Because the material must match the original, reproduce every line of it exactly.

Information provided START

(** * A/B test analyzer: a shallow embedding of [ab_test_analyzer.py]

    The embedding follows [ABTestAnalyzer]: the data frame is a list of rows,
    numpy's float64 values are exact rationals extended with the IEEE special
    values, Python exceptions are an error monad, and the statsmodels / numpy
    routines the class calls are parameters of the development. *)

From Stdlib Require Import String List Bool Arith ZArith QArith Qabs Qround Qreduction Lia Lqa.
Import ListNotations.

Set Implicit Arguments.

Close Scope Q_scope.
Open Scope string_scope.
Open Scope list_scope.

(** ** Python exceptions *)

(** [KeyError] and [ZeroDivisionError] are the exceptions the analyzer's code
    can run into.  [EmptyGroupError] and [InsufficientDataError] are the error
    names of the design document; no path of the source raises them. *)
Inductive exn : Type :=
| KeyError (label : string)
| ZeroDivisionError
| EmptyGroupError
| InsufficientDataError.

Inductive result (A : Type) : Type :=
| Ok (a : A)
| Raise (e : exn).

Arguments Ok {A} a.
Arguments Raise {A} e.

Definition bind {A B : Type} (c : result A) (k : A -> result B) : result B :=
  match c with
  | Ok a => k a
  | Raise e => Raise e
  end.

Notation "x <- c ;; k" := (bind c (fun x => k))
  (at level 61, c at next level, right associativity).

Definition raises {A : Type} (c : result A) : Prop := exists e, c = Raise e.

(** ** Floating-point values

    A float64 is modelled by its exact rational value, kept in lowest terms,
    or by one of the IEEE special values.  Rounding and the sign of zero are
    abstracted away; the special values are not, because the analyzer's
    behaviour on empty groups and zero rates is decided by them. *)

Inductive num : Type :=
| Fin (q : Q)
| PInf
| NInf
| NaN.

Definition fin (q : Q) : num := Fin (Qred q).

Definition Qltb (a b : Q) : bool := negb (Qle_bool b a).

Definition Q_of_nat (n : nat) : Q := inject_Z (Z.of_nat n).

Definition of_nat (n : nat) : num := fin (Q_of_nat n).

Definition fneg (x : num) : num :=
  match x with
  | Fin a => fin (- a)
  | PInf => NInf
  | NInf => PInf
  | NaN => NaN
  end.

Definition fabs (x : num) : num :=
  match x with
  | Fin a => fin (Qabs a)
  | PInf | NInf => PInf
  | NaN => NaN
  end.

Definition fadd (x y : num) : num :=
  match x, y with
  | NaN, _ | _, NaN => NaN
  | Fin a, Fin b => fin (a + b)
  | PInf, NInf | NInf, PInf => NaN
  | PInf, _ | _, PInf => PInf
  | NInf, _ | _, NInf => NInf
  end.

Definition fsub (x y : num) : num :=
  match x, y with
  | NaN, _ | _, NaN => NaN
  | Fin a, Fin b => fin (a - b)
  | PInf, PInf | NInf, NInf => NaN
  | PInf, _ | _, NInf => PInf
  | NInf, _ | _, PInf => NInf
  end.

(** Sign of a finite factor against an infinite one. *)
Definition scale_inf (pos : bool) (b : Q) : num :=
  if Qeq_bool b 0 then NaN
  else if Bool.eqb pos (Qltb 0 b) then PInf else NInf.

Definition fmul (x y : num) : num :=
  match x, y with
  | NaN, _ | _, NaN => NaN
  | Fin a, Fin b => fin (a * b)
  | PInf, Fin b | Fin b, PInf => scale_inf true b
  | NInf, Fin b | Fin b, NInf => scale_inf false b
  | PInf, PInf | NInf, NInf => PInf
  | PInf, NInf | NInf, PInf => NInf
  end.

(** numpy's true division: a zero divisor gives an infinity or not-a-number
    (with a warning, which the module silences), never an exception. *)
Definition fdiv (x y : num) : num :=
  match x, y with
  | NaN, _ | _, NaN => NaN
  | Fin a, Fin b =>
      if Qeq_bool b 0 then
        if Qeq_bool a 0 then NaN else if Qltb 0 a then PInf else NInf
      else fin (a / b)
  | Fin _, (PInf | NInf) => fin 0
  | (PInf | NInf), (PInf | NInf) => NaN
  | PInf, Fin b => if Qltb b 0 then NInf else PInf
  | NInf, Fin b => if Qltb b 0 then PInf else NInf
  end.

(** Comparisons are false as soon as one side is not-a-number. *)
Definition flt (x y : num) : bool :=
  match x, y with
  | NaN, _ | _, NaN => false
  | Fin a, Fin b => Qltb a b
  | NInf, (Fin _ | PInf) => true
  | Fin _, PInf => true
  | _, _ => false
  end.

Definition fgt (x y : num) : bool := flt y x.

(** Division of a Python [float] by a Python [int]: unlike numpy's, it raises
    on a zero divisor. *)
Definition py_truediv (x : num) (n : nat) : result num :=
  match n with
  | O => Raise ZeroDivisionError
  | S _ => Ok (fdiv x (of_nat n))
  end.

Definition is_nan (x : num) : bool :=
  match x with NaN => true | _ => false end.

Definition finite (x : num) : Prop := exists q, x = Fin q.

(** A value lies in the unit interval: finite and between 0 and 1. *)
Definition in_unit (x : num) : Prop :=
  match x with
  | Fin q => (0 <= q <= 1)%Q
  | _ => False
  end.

Information provided END

[Answer to the exercise]
(** * A/B test analyzer: a shallow embedding of [ab_test_analyzer.py]

    The embedding follows [ABTestAnalyzer]: the data frame is a list of rows,
    numpy's float64 values are exact rationals extended with the IEEE special
    values, Python exceptions are an error monad, and the statsmodels / numpy
    routines the class calls are parameters of the development. *)

From Stdlib Require Import String List Bool Arith ZArith QArith Qabs Qround Qreduction Lia Lqa.
Import ListNotations.

Set Implicit Arguments.

Close Scope Q_scope.
Open Scope string_scope.
Open Scope list_scope.

(** ** Python exceptions *)

(** [KeyError] and [ZeroDivisionError] are the exceptions the analyzer's code
    can run into.  [EmptyGroupError] and [InsufficientDataError] are the error
    names of the design document; no path of the source raises them. *)
Inductive exn : Type :=
| KeyError (label : string)
| ZeroDivisionError
| EmptyGroupError
| InsufficientDataError.

Inductive result (A : Type) : Type :=
| Ok (a : A)
| Raise (e : exn).

Arguments Ok {A} a.
Arguments Raise {A} e.

Definition bind {A B : Type} (c : result A) (k : A -> result B) : result B :=
  match c with
  | Ok a => k a
  | Raise e => Raise e
  end.

Notation "x <- c ;; k" := (bind c (fun x => k))
  (at level 61, c at next level, right associativity).

Definition raises {A : Type} (c : result A) : Prop := exists e, c = Raise e.

(** ** Floating-point values

    A float64 is modelled by its exact rational value, kept in lowest terms,
    or by one of the IEEE special values.  Rounding and the sign of zero are
    abstracted away; the special values are not, because the analyzer's
    behaviour on empty groups and zero rates is decided by them. *)

Inductive num : Type :=
| Fin (q : Q)
| PInf
| NInf
| NaN.

Definition fin (q : Q) : num := Fin (Qred q).

Definition Qltb (a b : Q) : bool := negb (Qle_bool b a).

Definition Q_of_nat (n : nat) : Q := inject_Z (Z.of_nat n).

Definition of_nat (n : nat) : num := fin (Q_of_nat n).

Definition fneg (x : num) : num :=
  match x with
  | Fin a => fin (- a)
  | PInf => NInf
  | NInf => PInf
  | NaN => NaN
  end.

Definition fabs (x : num) : num :=
  match x with
  | Fin a => fin (Qabs a)
  | PInf | NInf => PInf
  | NaN => NaN
  end.

Definition fadd (x y : num) : num :=
  match x, y with
  | NaN, _ | _, NaN => NaN
  | Fin a, Fin b => fin (a + b)
  | PInf, NInf | NInf, PInf => NaN
  | PInf, _ | _, PInf => PInf
  | NInf, _ | _, NInf => NInf
  end.

Definition fsub (x y : num) : num :=
  match x, y with
  | NaN, _ | _, NaN => NaN
  | Fin a, Fin b => fin (a - b)
  | PInf, PInf | NInf, NInf => NaN
  | PInf, _ | _, NInf => PInf
  | NInf, _ | _, PInf => NInf
  end.

(** Sign of a finite factor against an infinite one. *)
Definition scale_inf (pos : bool) (b : Q) : num :=
  if Qeq_bool b 0 then NaN
  else if Bool.eqb pos (Qltb 0 b) then PInf else NInf.

Definition fmul (x y : num) : num :=
  match x, y with
  | NaN, _ | _, NaN => NaN
  | Fin a, Fin b => fin (a * b)
  | PInf, Fin b | Fin b, PInf => scale_inf true b
  | NInf, Fin b | Fin b, NInf => scale_inf false b
  | PInf, PInf | NInf, NInf => PInf
  | PInf, NInf | NInf, PInf => NInf
  end.

(** numpy's true division: a zero divisor gives an infinity or not-a-number
    (with a warning, which the module silences), never an exception. *)
Definition fdiv (x y : num) : num :=
  match x, y with
  | NaN, _ | _, NaN => NaN
  | Fin a, Fin b =>
      if Qeq_bool b 0 then
        if Qeq_bool a 0 then NaN else if Qltb 0 a then PInf else NInf
      else fin (a / b)
  | Fin _, (PInf | NInf) => fin 0
  | (PInf | NInf), (PInf | NInf) => NaN
  | PInf, Fin b => if Qltb b 0 then NInf else PInf
  | NInf, Fin b => if Qltb b 0 then PInf else NInf
  end.

(** Comparisons are false as soon as one side is not-a-number. *)
Definition flt (x y : num) : bool :=
  match x, y with
  | NaN, _ | _, NaN => false
  | Fin a, Fin b => Qltb a b
  | NInf, (Fin _ | PInf) => true
  | Fin _, PInf => true
  | _, _ => false
  end.

Definition fgt (x y : num) : bool := flt y x.

(** Division of a Python [float] by a Python [int]: unlike numpy's, it raises
    on a zero divisor. *)
Definition py_truediv (x : num) (n : nat) : result num :=
  match n with
  | O => Raise ZeroDivisionError
  | S _ => Ok (fdiv x (of_nat n))
  end.

Definition is_nan (x : num) : bool :=
  match x with NaN => true | _ => false end.

Definition finite (x : num) : Prop := exists q, x = Fin q.

(** A value lies in the unit interval: finite and between 0 and 1. *)
Definition in_unit (x : num) : Prop :=
  match x with
  | Fin q => (0 <= q <= 1)%Q
  | _ => False
  end.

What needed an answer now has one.